Examples Overview¶
These examples demonstrate how to build production-grade systems by combining Xcore's core subsystems. They are designed to be "no-restriction" showcases, using everything from multi-tenant isolation to distributed task execution.
Implementation Patterns¶
1. Advanced User Management¶
A complete registration system with strict validation and automated tasks. - Features: SQLAlchemy Models, Pydantic Validation, and Asynchronous Events. - Key Subsystems: DB, Cache, Events, XWorker, and Scheduler.
2. Distributed Transformation Engine¶
A high-performance Sandboxed plugin for processing large datasets securely. - Features: Resource Enforcement (CPU/RAM), Filesystem Guard, and Batch IPC. - Key Subsystems: Sandbox, IPC, and Resource Limits.
3. Advanced Multi-Tenant Analytics¶
A SaaS-ready data hub that transparently isolates data per customer. - Features: Tenant Schema Switching, Context Propagation, and Isolated Scheduling. - Key Subsystems: Tenancy, DB, Events, and Scheduler.
4. Advanced Scheduled Data Syncer¶
A resilient background service for coordinating 3rd-party API integrations. - Features: Distributed Locking, Gateway IPC Pattern, and Batch Worker Offloading. - Key Subsystems: Scheduler, XWorker, Cache, and Registry.
Technical Prerequisites¶
To run these examples without modification, ensure your xcore.yaml has the following services enabled:
- PostgreSQL: Required for tenant-aware schema isolation.

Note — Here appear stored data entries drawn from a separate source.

(* ===== verification/Auth.v ===== *)
(** * Sessions (auth.go, browser_ticket.go, browser_access.go)

    Access tokens, browser tickets, the access a browser connection is given and
    its revalidation, and the stream options an administrator has locked.  The JWT
    library is a parameter. *)

From S2P Require Import Prelude GoBase GoStrings GoFloat Model Store Hub.
From S2P Require Users Devices Shares.

(** ** JSON web tokens

    The payload with the fields of both kinds of tokens; a field a token does not
    carry decodes to its zero value. *)
Record payload := MkPayload {
  plRole : Role;
  plTokenVersion : Z;
  plTokenUse : string;
  plKind : string;
  plAccessToken : string;
  plID : string;
  plSubject : string;
  plAudience : list string;
  plIssuedAt : Time;
  plExpiresAt : Time
}.

(** [jwt_sign secret payload] and [jwt_parse secret now raw] of an HMAC token;
    [NewNumericDate] is the precision at which the library keeps instants. *)
Class JWT := {
  NewNumericDate : Time → Time;
  jwt_sign : bytes → payload → option string;
  jwt_parse : bytes → Time → string → option payload
}.

(** What the library promises: parsing with the key a token was signed with gives
    the signed payload before its expiry and fails from then on; keys matter. *)
Class JWTLaws (J : JWT) := {
  jwt_roundtrip secret p raw now : jwt_sign secret p = Some raw →
    jwt_parse secret now raw = if now <? plExpiresAt p then Some p else None;
  jwt_token_text secret p raw : jwt_sign secret p = Some raw → raw ≠ "" ∧ Fields raw = [raw];
  NewNumericDate_le t : NewNumericDate t ≤ t
}.
(* ===== verification/Base64.v ===== *)
(** * encoding/base64, StdEncoding and RawStdEncoding

    The standard alphabet differs from that of URLs in two digits; [StdEncoding] pads
    the text to a multiple of four characters and requires the padding when it decodes,
    [RawStdEncoding] does neither.  Line ends are skipped and the unused bits of a last
    group are ignored, as in [Grants.b64url_decode]. *)

From S2P Require Import Prelude GoBase GoStrings Grants.

Definition std_of_url (b : byte) : byte :=
  if is_byte b 45 then ch "+" else if is_byte b 95 then ch "/" else b.

Definition b64raw_encode (l : bytes) : bytes := map std_of_url (b64url_encode l).

(** The padding that makes the length a multiple of four. *)
Definition std_padding (l : bytes) : bytes :=
  match (length l mod 3)%nat with 1%nat => [ch "="; ch "="] | 2%nat => [ch "="] | _ => [] end.
Definition b64std_encode (l : bytes) : bytes := b64raw_encode l ++ std_padding l.

Definition std_value (b : byte) : option Z :=
  if is_byte b 43 then Some 62
  else if is_byte b 47 then Some 63
  else if is_byte b 45 || is_byte b 95 then None
  else b64url_value b.

Definition line_end (b : byte) : bool := is_byte b 13 || is_byte b 10.
Definition strip_lines (l : bytes) : bytes := List.filter (λ b, negb (line_end b)) l.

Fixpoint std_values (l : bytes) : option (list Z) :=
  match l with
  | [] => Some []
  | b :: l => match std_value b, std_values l with Some v, Some vs => Some (v :: vs) | _, _ => None end
  end.

Definition std_groups (l : bytes) : option bytes :=
  match std_values l with Some vs => b64_groups vs | None => None end.

Definition b64raw_decode (s : string) : option bytes := std_groups (strip_lines (str_bytes s)).

(** At most two padding characters, at the end of the text only. *)
Definition strip_padding (l : bytes) : bytes :=
  match rev l with
  | "="%char :: "="%char :: r => rev r
  | "="%char :: r => rev r
  | _ => l
  end.

Definition b64std_decode (s : string) : option bytes :=
  let l := strip_lines (str_bytes s) in
  if (length l mod 4 =? 0)%nat then std_groups (strip_padding l) else None.

(** ** Lemmas *)

Definition is_digit (b : byte) : Prop := ∃ v, std_value b = Some v.

Lemma std_value_url v : 0 ≤ v < 64 → std_value (std_of_url (b64url_digit v)) = Some v.
Proof.
  intros Hv. pattern v. apply digit_case; [done|]. clear v Hv. intros n Hn.
  do 64 (destruct n as [|n]; [by vm_compute|]). lia.
Qed.

Lemma digit_no_line b : is_digit b → line_end b = false.
Proof.
  intros [v Hv]. revert Hv. unfold std_value, b64url_value, line_end, in_range, is_byte.
  repeat case_match; intros ?; simplify_eq; bool_to_prop; rewrite ?orb_false_iff, ?Z.eqb_neq; lia.
Qed.

Lemma digit_no_pad b : is_digit b → b ≠ ch "=".
Proof. intros [v Hv] ->. vm_compute in Hv. done. Qed.

(** What the encoder writes are digits whose values the decoder reads back. *)
Lemma std_values_url l vs : Forall (λ v, 0 ≤ v < 64) vs → l = map b64url_digit vs →
  std_values (map std_of_url l) = Some vs ∧ Forall is_digit (map std_of_url l).
Proof.
  intros Hvs ->. induction Hvs as [|v vs Hv _ [IH1 IH2]]; [done|]. cbn [map std_values].
  rewrite std_value_url, IH1 by done. split; [done|]. constructor; [|done].
  exists v. by apply std_value_url.
Qed.

Lemma b64url_encode_values l : ∃ vs, Forall (λ v, 0 ≤ v < 64) vs ∧ b64url_encode l = map b64url_digit vs ∧
  b64url_values (b64url_encode l) = Some vs ∧ (length (b64url_encode l) + length (std_padding l) = 4 * ((length l + 2) / 3))%nat.
Proof.
  assert (∀ vs, Forall (λ v, 0 ≤ v < 64) vs → b64url_values (map b64url_digit vs) = Some vs) as Hval.
  { induction 1 as [|v vs Hv _ IH]; [done|]. cbn [map]. by rewrite b64url_values_cons, IH. }
  enough (∃ vs, Forall (λ v, 0 ≤ v < 64) vs ∧ b64url_encode l = map b64url_digit vs ∧
    (length (b64url_encode l) + length (std_padding l) = 4 * ((length l + 2) / 3))%nat) as (vs & H1 & H2 & H3).
  { exists vs. split_and!; try done. rewrite H2. auto. }
  induction l as [|a|a b|a b c l (vs & Hvs & He & Hlen)] using list_ind3.
  - by exists [].
  - pose proof (byte_val_range a). cbn [b64url_encode].
    exists [byte_val a * 16 / 2 ^ 6; byte_val a * 16 mod 64]. split_and!; [|done|done].
    repeat constructor; try (apply Z.mod_pos_bound; done);
      first [apply Z.div_pos; lia | apply Z.div_lt_upper_bound; lia].
  - pose proof (be_get_range [a; b]) as Hr. change (2 ^ (8 * blen [a; b])) with 65536 in Hr. cbn [b64url_encode].
    set (v := be_get [a; b] * 4). exists [v / 2 ^ 12; v / 2 ^ 6 mod 64; v mod 64]. split_and!; [|done|done].
    unfold v. repeat constructor; try (apply Z.mod_pos_bound; done);
      first [apply Z.div_pos; lia | apply Z.div_lt_upper_bound; lia].
  - pose proof (be_get_range [a; b; c]) as Hr. change (2 ^ (8 * blen [a; b; c])) with 16777216 in Hr. cbn [b64url_encode].
    set (v := be_get [a; b; c]) in *. exists (v / 2 ^ 18 :: v / 2 ^ 12 mod 64 :: v / 2 ^ 6 mod 64 :: v mod 64 :: vs).
    split_and!.
    + repeat (apply Forall_cons; split); try (apply Z.mod_pos_bound; done); [|done].
      split; [apply Z.div_pos; lia | apply Z.div_lt_upper_bound; lia].
    + by rewrite He.
    + unfold std_padding in *. cbn [length].
      replace (S (S (S (length l))) mod 3)%nat with (length l mod 3)%nat
        by (replace (S (S (S (length l)))) with (length l + 1 * 3)%nat by lia; by rewrite Nat.Div0.mod_add).
      replace (S (S (S (length l))) + 2)%nat with ((length l + 2) + 1 * 3)%nat by lia.
      rewrite Nat.div_add by lia. lia.
Qed.

Lemma std_encoded l : std_groups (b64raw_encode l) = Some l ∧ Forall is_digit (b64raw_encode l) ∧
  (length (b64std_encode l) = 4 * ((length l + 2) / 3))%nat.
Proof.
  destruct (b64url_encode_values l) as (vs & Hvs & He & Hval & Hlen).
  destruct (b64url_roundtrip_values l) as (vs' & Hval' & Hg). rewrite Hval in Hval'. injection Hval' as <-.
  destruct (std_values_url _ vs Hvs He) as [Hs Hd]. unfold std_groups, b64std_encode, b64raw_encode. rewrite Hs.
  split_and!; [done|done|]. by rewrite length_app, length_map.
Qed.

Lemma strip_lines_digits l l' : Forall is_digit l → (∀ b, b ∈ l' → b = ch "=") → strip_lines (l ++ l') = l ++ l'.
Proof.
  intros Hl Hl'. unfold strip_lines. induction Hl as [|b l Hb _ IH]; cbn [app List.filter].
  - induction l' as [|b l' IH]; [done|]. cbn. rewrite (Hl' b) by set_solver. change (line_end (ch "=")) with false.
    cbn. f_equal. apply IH. intros b' Hin. apply Hl'. set_solver.
  - rewrite (digit_no_line b) by done. cbn [negb]. by f_equal.
Qed.

Lemma strip_padding_no_pad l : Forall is_digit l → strip_padding l = l.
Proof.
  intros Hl. unfold strip_padding. destruct (rev l) as [|b r] eqn:E; [done|].
  assert (b ≠ ch "=") as Hb.
  { apply digit_no_pad. rewrite Forall_forall in Hl. apply Hl. apply list_elem_of_In, in_rev. rewrite E. by left. }
  destruct b as [[] [] [] [] [] [] [] []]; try done; by destruct Hb.
Qed.

Lemma strip_padding_digits l : Forall is_digit (b64raw_encode l) → strip_padding (b64std_encode l) = b64raw_encode l.
Proof.
  intros Hd. unfold b64std_encode, std_padding. set (e := b64raw_encode l) in *.
  destruct (length l mod 3)%nat as [|[|[|]]]; rewrite ?app_nil_r.
  - by apply strip_padding_no_pad.
  - unfold strip_padding. rewrite rev_app_distr. cbn. apply rev_involutive.
  - destruct e as [|b e'] eqn:Ee using rev_ind; [done|].
    unfold strip_padding. rewrite rev_app_distr. cbn. rewrite rev_app_distr. cbn.
    assert (b ≠ ch "=") as Hb.
    { apply Forall_app in Hd as [_ Hd]. apply digit_no_pad. by apply Forall_cons in Hd as [? _]. }
    destruct b as [[] [] [] [] [] [] [] []]; cbn; rewrite ?rev_involutive; try done; by destruct Hb.
  - by apply strip_padding_no_pad.
Qed.

Lemma b64raw_roundtrip l : b64raw_decode (bytes_str (b64raw_encode l)) = Some l.
Proof.
  unfold b64raw_decode. rewrite str_bytes_str. destruct (std_encoded l) as (Hg & Hd & _).
  pose proof (strip_lines_digits (b64raw_encode l) [] Hd) as Hs. rewrite app_nil_r in Hs. rewrite Hs; [done|set_solver].
Qed.

Lemma b64std_roundtrip l : b64std_decode (bytes_str (b64std_encode l)) = Some l.
Proof.
  unfold b64std_decode. rewrite str_bytes_str. destruct (std_encoded l) as (Hg & Hd & Hlen).
  assert (strip_lines (b64std_encode l) = b64std_encode l) as ->.
  { apply strip_lines_digits; [done|]. intros b. unfold std_padding. repeat case_match; set_solver. }
  rewrite Hlen, (Nat.mul_comm 4), Nat.Div0.mod_mul. cbn [Nat.eqb]. by rewrite strip_padding_digits.
Qed.

(** Text without padding whose length is not a multiple of four is refused by the
    standard decoding. *)
Lemma b64std_unpadded l : (length l mod 3 ≠ 0)%nat → b64std_decode (bytes_str (b64raw_encode l)) = None.
Proof.
  intros Hm. unfold b64std_decode. rewrite str_bytes_str. destruct (std_encoded l) as (_ & Hd & Hlen).
  pose proof (strip_lines_digits (b64raw_encode l) [] Hd) as Hs. rewrite app_nil_r in Hs. rewrite Hs; [|set_solver].
  unfold b64std_encode in Hlen. rewrite length_app in Hlen. destruct (length (b64raw_encode l) mod 4 =? 0)%nat eqn:E; [|done].
  apply Nat.eqb_eq, Nat.Div0.mod_divides in E as [k Hk]. unfold std_padding in Hlen.
  pose proof (Nat.mod_upper_bound (length l) 3 ltac:(lia)).
  destruct (length l mod 3)%nat as [|[|[|]]]; cbn [length] in Hlen; lia.
Qed.
Definition handleAgentMessage (saved : bool) (now : Time) (deviceID : string) (m : vmap) (s : Server)
    : Server :=
  let type := stringField m "message_type" in
  if decide (type = "heartbeat") then with_store (Devices.TouchDevice now deviceID) s
  else if decide (type = "clipboard") then with_hub (publishClipboard deviceID (MMsg m)) s
  else if decide (type = "device_info") then
    match mapField m "device_info" ≫= decode_device_info with
    | Some info =>
        broadcastDeviceList now (with_store (λ st, snd (Devices.UpsertAgentDevice now deviceID info st)) s)
    | None => s
    end
  else if decide (type ∈ relayed) then
    let clientID := stringField m "client_id" in
    if decide (clientID ≠ "")
    then with_hub (λ h, snd (sendBrowser clientID (MMsg (delete "client_id" m)) h)) s else s
  else if decide (type = "device_metrics") then
    match mapField m "metrics" with
    | Some metrics =>
        let metrics := normalizeNetworkMetrics metrics in
        broadcastMessage (MMsg {[ "type" := VStr "device_metrics"; "device_id" := VStr deviceID;
                                  "metrics" := VMap metrics ]})
          (with_metrics (insert deviceID metrics) s)
    | None => s
    end
  else if decide (type = "snapshot_update") then snd (saveSnapshot saved deviceID (stringField m "data") s)
  else if decide (type = "task_claim") then handle_claim now deviceID m s
  else if decide (type = "task_started") then report_status now deviceID m TaskRunning "" s
  else if decide (type = "task_result") then
    report_status now deviceID m
      (if decide (stringField m "status" = "success") then TaskSuccess else TaskFailed)
      (stringField m "result") s
  else s.

(** A binary message of an agent. *)
Definition handleAgentBinary (deviceID : string) (raw : bytes) (s : Server) : Server :=
  if validPreviewFrame deviceID raw then with_hub (publishPreview deviceID raw) s
  else if validAudioFrame deviceID raw then with_hub (publishAudio deviceID raw) s
  else s.

(** ** Agent connections (registerAgent) *)

(** Reserving one of the slots for connections that have not said hello. *)
Definition reserve_handshake (s : Server) : bool * Server :=
  if svPending s <? cfMaxPendingAgentHandshakes (svConfig s) then (true, with_pending (λ n, n + 1) s)
  else (false, s).
Definition release_handshake : Server → Server := with_pending (λ n, n - 1).

Record agentHello := MkHello {
  ahMessageType : string;
  ahDeviceID : string;
  ahEnrollmentToken : string;
  ahAgentToken : string;
  ahDeviceInfo : DeviceInfo
}.

(** Authenticating a hello: the agent token the connection may keep using. *)
Definition authenticate_hello (buf : bytes) (now : Time) (hello : agentHello) (s : Server)
    : result string * Server :=
  if bool_decide (ahMessageType hello ≠ "agent_hello") ||
     bool_decide (TrimSpace (ahDeviceID hello) = "") then (Err ErrInvalidToken, s)
  else if Enrollments.ValidateAgentToken (ahAgentToken hello) (ahDeviceID hello) (svStore s)
  then (Ok (ahAgentToken hello), s)
  else match Enrollments.ExchangeEnrollment buf now (ahEnrollmentToken hello) (ahDeviceID hello) (svStore s) with
  | (Ok credential, st) => (Ok (acToken credential), with_store (λ _, st) s)
  | (Err e, st) => (Err e, with_store (λ _, st) s)
  end.

(** The rest of the handshake, up to the read loop. *)
Definition register_agent (now : Time) (hello : agentHello) (agentToken : string) (c : sock) (s : Server)
    : Server :=
  let deviceID := ahDeviceID hello in
  let s := with_store (λ st, snd (Devices.UpsertAgentDevice now deviceID (ahDeviceInfo hello) st)) s in
  let '(previous, h) := setAgent deviceID c (svHub s) in
  let s := with_hub (λ _, h) s in
  let s := match previous with
           | Some old => if decide (old = c) then s else with_hub (close old) s
           | None => s
           end in
  let write m := with_hub (λ h, snd (writeJSON c (MMsg m) h)) in
  let s := write {[ "message_type" := VStr "agent_config"; "agent_token" := VStr agentToken;
                    "ice_servers" := VList (VMap <$> iceServers s);
                    "default_settings" := VMap (Devices.agentSettings deviceID (svStore s)) ]} s in
  let s := foldl (λ s taskID, write {[ "message_type" := VStr "task_available";
                                       "task_id" := VStr taskID; "device_id" := VStr deviceID ]} s)
             s (Tasks.PendingTasks now deviceID (svStore s)) in
  broadcastDeviceList now s.

(** [registerAgent] from the hello message on; [false] when the connection is refused. *)
Definition agent_hello (buf : bytes) (now : Time) (hello : agentHello) (c : sock) (s : Server)
    : bool * Server :=
  match authenticate_hello buf now hello s with
  | (Err _, s) =>
      let s := if bool_decide (ahMessageType hello = "agent_hello") &&
                  bool_decide (TrimSpace (ahDeviceID hello) ≠ "")
               then with_hub (λ h, snd (writeJSON c (error_message "error" "agent enrollment rejected") h)) s
               else s in
      (false, release_handshake (with_hub (close c) s))
  | (Ok token, s) => (true, register_agent now hello token c (release_handshake s))
  end.

(** The deferred part, when an accepted connection ends, in its three steps. *)
Definition agent_end_remove (deviceID : string) (c : sock) (s : Server) : bool * Server :=
  let '(removed, h) := removeAgent deviceID c (svHub s) in (removed, with_hub (λ _, h) s).
Definition agent_end_store (now : Time) (deviceID : string) (s : Server) : Server :=
  broadcastDeviceList now
    (with_store (λ st, Tasks.MarkLeasedUnknown now deviceID (Devices.MarkOffline now deviceID st)) s).
Definition agent_end (now : Time) (deviceID : string) (c : sock) (s : Server) : Server :=
  match agent_end_remove deviceID c s with
  | (true, s) => with_hub (close c) (agent_end_store now deviceID s)
  | (false, s) => with_hub (close c) s
  end.
End server.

- Redis: Required for the XWorker (Celery) and persistent Scheduler.
- C++ Security Scanner: Recommended for the high-performance Sandbox example.
How to use these examples¶
- Initialize: Run
xcore plugin init <name>to get the boilerplate. - Paste & Adapt: Copy the logic from the examples and adapt the
permissionsto your specific security needs. - Validate: Use the provided
pytestsnippets to verify that inter-plugin events and background tasks are working as expected.
Best Practice: Modularization
Notice how these examples separate Persistence (Models), Validation (Schemas), and Orchestration (Plugin logic). We recommend following this structure for all production-grade plugins.